**Assigned task:** Quote the lines below exactly, from the one that holds "Proof. intros H. unfold i32." through the final line of the records, and only those.

**Provided records:**

(* ===== verification/Bytes.v ===== *)
(** * Byte streams (serialize.h)

    The helpers that write and read fixed-width integers in host (little
    endian) byte order.  A memory stream that is written is the list of bytes
    written so far; one that is read is the list of bytes not read yet.  Reads
    past the end behave as [ios_getc] and [ios_read] do: [ios_getc] gives
    [-1], and [ios_read] leaves the bytes it could not read zero. *)

From stdpp Require Import base list numbers option.
From Stdlib Require Import ZArith Lia.
From S2P Require Import Prelude Hashing HashingFacts.

(** The [n] low bytes of [x], as they lie in memory. *)
Fixpoint le_bytes (n : nat) (x : Z) : list Z :=
  match n with
  | O => []
  | S n' => x mod 256 :: le_bytes n' (x / 256)
  end.

Definition write_uint8 (s : list Z) (n : Z) : list Z := s ++ [u8 n].
Definition write_uint16 (s : list Z) (i : Z) : list Z := s ++ le_bytes 2 i.
Definition write_uint32 (s : list Z) (i : Z) : list Z := s ++ le_bytes 4 i.
Definition write_int32 (s : list Z) (i : Z) : list Z := s ++ le_bytes 4 i.
Definition write_uint64 (s : list Z) (i : Z) : list Z := s ++ le_bytes 8 i.

Definition i16 (x : Z) : Z := (x + 2 ^ 15) mod 2 ^ 16 - 2 ^ 15.

Definition read_uint8 (s : list Z) : Z * list Z :=
  match s with
  | [] => (u8 (-1), [])
  | b :: s => (b, s)
  end.
Definition read_uint16 (s : list Z) : Z * list Z := (le_word (take 2 s), drop 2 s).
Definition read_uint32 (s : list Z) : Z * list Z := (le_word (take 4 s), drop 4 s).
Definition read_int32 (s : list Z) : Z * list Z := (i32 (le_word (take 4 s)), drop 4 s).
Definition read_uint64 (s : list Z) : Z * list Z := (le_word (take 8 s), drop 8 s).

(** [ios_readall] of [n] bytes; fewer bytes would leave the destination
    uninitialized. *)
Definition ios_readall (s : list Z) (n : Z) : outcome (list Z * list Z) :=
  if (0 <=? n) && (n <=? Z.of_nat (length s)) then Ok (take (Z.to_nat n) s, drop (Z.to_nat n) s) else UB.

(** ** Laws *)

Lemma length_le_bytes n x : length (le_bytes n x) = n.
Proof. revert x. induction n as [| n IH]; intros x; cbn; [done | by rewrite IH]. Qed.

Lemma le_bytes_bytes n x : Forall is_byte (le_bytes n x).
Proof. revert x. induction n as [| n IH]; intros x; cbn; constructor; [apply Z.mod_pos_bound; lia | apply IH]. Qed.

Lemma le_word_le_bytes n x : le_word (le_bytes n x) = x mod 2 ^ (8 * Z.of_nat n).
Proof.
  revert x. induction n as [| n IH]; intros x; cbn [le_bytes le_word]; [by rewrite Z.mod_1_r |].
  rewrite IH. replace (8 * Z.of_nat (S n)) with (8 + 8 * Z.of_nat n) by lia.
  rewrite Z.pow_add_r, (Z.rem_mul_r x (2 ^ 8)) by lia. reflexivity.
Qed.

Lemma take_le_bytes n x s : take n (le_bytes n x ++ s) = le_bytes n x.
Proof. apply take_app_length'. by rewrite length_le_bytes. Qed.

Lemma drop_le_bytes n x s : drop n (le_bytes n x ++ s) = s.
Proof. apply drop_app_length'. by rewrite length_le_bytes. Qed.

Lemma i16_mod x : - 2 ^ 15 <= x < 2 ^ 15 -> i16 (x mod 2 ^ 16) = x.
Proof. intros H. unfold i16. rewrite Zplus_mod_idemp_l, Z.mod_small; lia. Qed.

Lemma i32_mod x : - 2 ^ 31 <= x < 2 ^ 31 -> i32 (x mod 2 ^ 32) = x.
Proof. intros H. unfold i32. rewrite Zplus_mod_idemp_l, Z.mod_small; lia. Qed.

Lemma i64_mod x : - 2 ^ 63 <= x < 2 ^ 63 -> i64 (x mod 2 ^ 64) = x.
Proof. intros H. unfold i64. rewrite Zplus_mod_idemp_l, Z.mod_small; lia. Qed.

Lemma read_uint16_write x s : read_uint16 (le_bytes 2 x ++ s) = (u16 x, s).
Proof. unfold read_uint16. by rewrite take_le_bytes, drop_le_bytes, le_word_le_bytes. Qed.

Lemma read_uint32_write x s : read_uint32 (le_bytes 4 x ++ s) = (u32 x, s).
Proof. unfold read_uint32. by rewrite take_le_bytes, drop_le_bytes, le_word_le_bytes. Qed.

Lemma read_int32_write x s : - 2 ^ 31 <= x < 2 ^ 31 -> read_int32 (le_bytes 4 x ++ s) = (x, s).
Proof.
  intros H. unfold read_int32. rewrite take_le_bytes, drop_le_bytes, le_word_le_bytes.
  change (8 * Z.of_nat 4) with 32. by rewrite i32_mod.
Qed.

Lemma read_uint64_write x s : read_uint64 (le_bytes 8 x ++ s) = (u64 x, s).
Proof. unfold read_uint64. by rewrite take_le_bytes, drop_le_bytes, le_word_le_bytes. Qed.

Lemma ios_readall_app a s : ios_readall (a ++ s) (Z.of_nat (length a)) = Ok (a, s).
Proof.
  unfold ios_readall. rewrite length_app, (proj2 (Z.leb_le 0 _)), (proj2 (Z.leb_le _ _)) by lia. cbn [andb].
  by rewrite Nat2Z.id, take_app_length, drop_app_length.
Qed.

Create Rewrite HintDb stream.
#[export] Hint Rewrite read_uint16_write read_uint32_write read_uint64_write ios_readall_app : stream.
#[export] Hint Rewrite read_int32_write using lia : stream.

**Answer section:**
Proof. intros H. unfold i32. rewrite Zplus_mod_idemp_l, Z.mod_small; lia. Qed.

Lemma i64_mod x : - 2 ^ 63 <= x < 2 ^ 63 -> i64 (x mod 2 ^ 64) = x.
Proof. intros H. unfold i64. rewrite Zplus_mod_idemp_l, Z.mod_small; lia. Qed.

Lemma read_uint16_write x s : read_uint16 (le_bytes 2 x ++ s) = (u16 x, s).
Proof. unfold read_uint16. by rewrite take_le_bytes, drop_le_bytes, le_word_le_bytes. Qed.

Lemma read_uint32_write x s : read_uint32 (le_bytes 4 x ++ s) = (u32 x, s).
Proof. unfold read_uint32. by rewrite take_le_bytes, drop_le_bytes, le_word_le_bytes. Qed.

Lemma read_int32_write x s : - 2 ^ 31 <= x < 2 ^ 31 -> read_int32 (le_bytes 4 x ++ s) = (x, s).
Proof.
  intros H. unfold read_int32. rewrite take_le_bytes, drop_le_bytes, le_word_le_bytes.
  change (8 * Z.of_nat 4) with 32. by rewrite i32_mod.
Qed.

Lemma read_uint64_write x s : read_uint64 (le_bytes 8 x ++ s) = (u64 x, s).
Proof. unfold read_uint64. by rewrite take_le_bytes, drop_le_bytes, le_word_le_bytes. Qed.

Lemma ios_readall_app a s : ios_readall (a ++ s) (Z.of_nat (length a)) = Ok (a, s).
Proof.
  unfold ios_readall. rewrite length_app, (proj2 (Z.leb_le 0 _)), (proj2 (Z.leb_le _ _)) by lia. cbn [andb].
  by rewrite Nat2Z.id, take_app_length, drop_app_length.
Qed.

Create Rewrite HintDb stream.
#[export] Hint Rewrite read_uint16_write read_uint32_write read_uint64_write ios_readall_app : stream.
#[export] Hint Rewrite read_int32_write using lia : stream.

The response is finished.